BEGIN Information supplied
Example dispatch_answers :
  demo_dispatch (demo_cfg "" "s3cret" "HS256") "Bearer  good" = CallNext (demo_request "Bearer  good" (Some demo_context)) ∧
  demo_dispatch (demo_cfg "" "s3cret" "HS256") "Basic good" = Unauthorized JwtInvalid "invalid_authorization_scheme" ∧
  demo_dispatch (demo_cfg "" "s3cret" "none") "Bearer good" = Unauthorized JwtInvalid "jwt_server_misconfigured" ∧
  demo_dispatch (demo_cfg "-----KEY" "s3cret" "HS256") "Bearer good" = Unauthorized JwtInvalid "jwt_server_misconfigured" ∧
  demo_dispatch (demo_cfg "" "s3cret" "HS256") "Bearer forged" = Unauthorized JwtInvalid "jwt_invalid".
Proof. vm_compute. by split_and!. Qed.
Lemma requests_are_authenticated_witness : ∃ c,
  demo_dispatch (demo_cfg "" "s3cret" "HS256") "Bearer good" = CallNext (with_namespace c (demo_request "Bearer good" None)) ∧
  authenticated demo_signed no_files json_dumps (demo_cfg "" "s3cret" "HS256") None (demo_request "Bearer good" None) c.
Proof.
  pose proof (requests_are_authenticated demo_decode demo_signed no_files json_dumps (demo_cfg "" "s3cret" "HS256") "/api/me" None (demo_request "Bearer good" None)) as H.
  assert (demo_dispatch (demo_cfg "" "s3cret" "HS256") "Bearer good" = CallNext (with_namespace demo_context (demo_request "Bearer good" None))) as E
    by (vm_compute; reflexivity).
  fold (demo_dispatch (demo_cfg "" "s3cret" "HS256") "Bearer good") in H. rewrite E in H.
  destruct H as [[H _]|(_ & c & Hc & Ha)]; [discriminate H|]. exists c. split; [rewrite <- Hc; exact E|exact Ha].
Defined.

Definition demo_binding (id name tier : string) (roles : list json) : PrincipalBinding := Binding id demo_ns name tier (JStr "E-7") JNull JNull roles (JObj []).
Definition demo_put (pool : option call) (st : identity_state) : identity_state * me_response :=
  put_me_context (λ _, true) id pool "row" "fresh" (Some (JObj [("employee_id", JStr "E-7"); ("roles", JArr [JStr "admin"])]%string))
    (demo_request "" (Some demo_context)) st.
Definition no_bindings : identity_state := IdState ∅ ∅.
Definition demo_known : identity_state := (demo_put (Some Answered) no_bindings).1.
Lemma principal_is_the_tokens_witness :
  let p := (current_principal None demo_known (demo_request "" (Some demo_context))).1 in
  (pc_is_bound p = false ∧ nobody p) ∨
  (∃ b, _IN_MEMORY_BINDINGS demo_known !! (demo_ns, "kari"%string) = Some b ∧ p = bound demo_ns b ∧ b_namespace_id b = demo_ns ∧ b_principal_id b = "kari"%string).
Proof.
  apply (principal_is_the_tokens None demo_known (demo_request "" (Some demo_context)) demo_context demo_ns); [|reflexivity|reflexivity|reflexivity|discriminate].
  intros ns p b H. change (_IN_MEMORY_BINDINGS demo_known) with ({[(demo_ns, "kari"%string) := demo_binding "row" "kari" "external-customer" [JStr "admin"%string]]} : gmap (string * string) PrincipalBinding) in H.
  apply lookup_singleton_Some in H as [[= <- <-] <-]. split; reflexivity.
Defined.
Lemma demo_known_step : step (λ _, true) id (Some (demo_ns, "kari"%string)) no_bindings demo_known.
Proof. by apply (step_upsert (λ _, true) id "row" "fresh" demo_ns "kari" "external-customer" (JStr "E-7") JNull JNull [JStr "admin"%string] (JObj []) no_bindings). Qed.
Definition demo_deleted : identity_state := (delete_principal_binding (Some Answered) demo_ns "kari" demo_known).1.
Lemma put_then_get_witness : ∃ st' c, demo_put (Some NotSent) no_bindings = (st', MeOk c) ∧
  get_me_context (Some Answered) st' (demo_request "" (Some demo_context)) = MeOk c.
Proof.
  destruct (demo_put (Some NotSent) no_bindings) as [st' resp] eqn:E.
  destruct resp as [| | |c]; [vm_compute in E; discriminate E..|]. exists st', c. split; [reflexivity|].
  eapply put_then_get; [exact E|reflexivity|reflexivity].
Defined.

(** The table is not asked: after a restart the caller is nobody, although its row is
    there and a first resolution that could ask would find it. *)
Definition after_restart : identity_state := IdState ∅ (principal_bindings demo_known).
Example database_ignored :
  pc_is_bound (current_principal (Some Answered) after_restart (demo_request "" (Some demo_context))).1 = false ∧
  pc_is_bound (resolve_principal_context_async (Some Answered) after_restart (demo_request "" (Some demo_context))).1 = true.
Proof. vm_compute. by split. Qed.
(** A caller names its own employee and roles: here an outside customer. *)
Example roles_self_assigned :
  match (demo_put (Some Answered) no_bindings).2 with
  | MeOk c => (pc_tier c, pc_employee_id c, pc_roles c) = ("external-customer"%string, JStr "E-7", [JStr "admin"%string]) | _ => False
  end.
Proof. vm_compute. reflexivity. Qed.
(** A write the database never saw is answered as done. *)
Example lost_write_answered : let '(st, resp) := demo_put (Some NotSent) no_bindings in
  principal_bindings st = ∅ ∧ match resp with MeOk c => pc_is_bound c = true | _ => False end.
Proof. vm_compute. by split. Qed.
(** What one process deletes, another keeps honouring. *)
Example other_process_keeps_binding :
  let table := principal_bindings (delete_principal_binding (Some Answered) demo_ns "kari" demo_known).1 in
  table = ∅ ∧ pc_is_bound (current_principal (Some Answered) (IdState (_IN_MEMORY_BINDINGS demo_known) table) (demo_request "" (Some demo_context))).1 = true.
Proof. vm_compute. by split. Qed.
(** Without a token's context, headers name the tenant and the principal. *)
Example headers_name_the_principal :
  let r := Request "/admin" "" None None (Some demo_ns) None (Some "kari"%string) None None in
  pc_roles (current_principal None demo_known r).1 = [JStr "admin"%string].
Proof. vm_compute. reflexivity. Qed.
END Information supplied
> [What you need to do]: In the lines above, locate the string "reflexivity". Copy every line where it occurs.

> [Answer to this exercise]:
    by (vm_compute; reflexivity).
  apply (principal_is_the_tokens None demo_known (demo_request "" (Some demo_context)) demo_context demo_ns); [|reflexivity|reflexivity|reflexivity|discriminate].
  apply lookup_singleton_Some in H as [[= <- <-] <-]. split; reflexivity.
  destruct resp as [| | |c]; [vm_compute in E; discriminate E..|]. exists st', c. split; [reflexivity|].
  eapply put_then_get; [exact E|reflexivity|reflexivity].
Proof. vm_compute. reflexivity. Qed.
Proof. vm_compute. reflexivity. Qed.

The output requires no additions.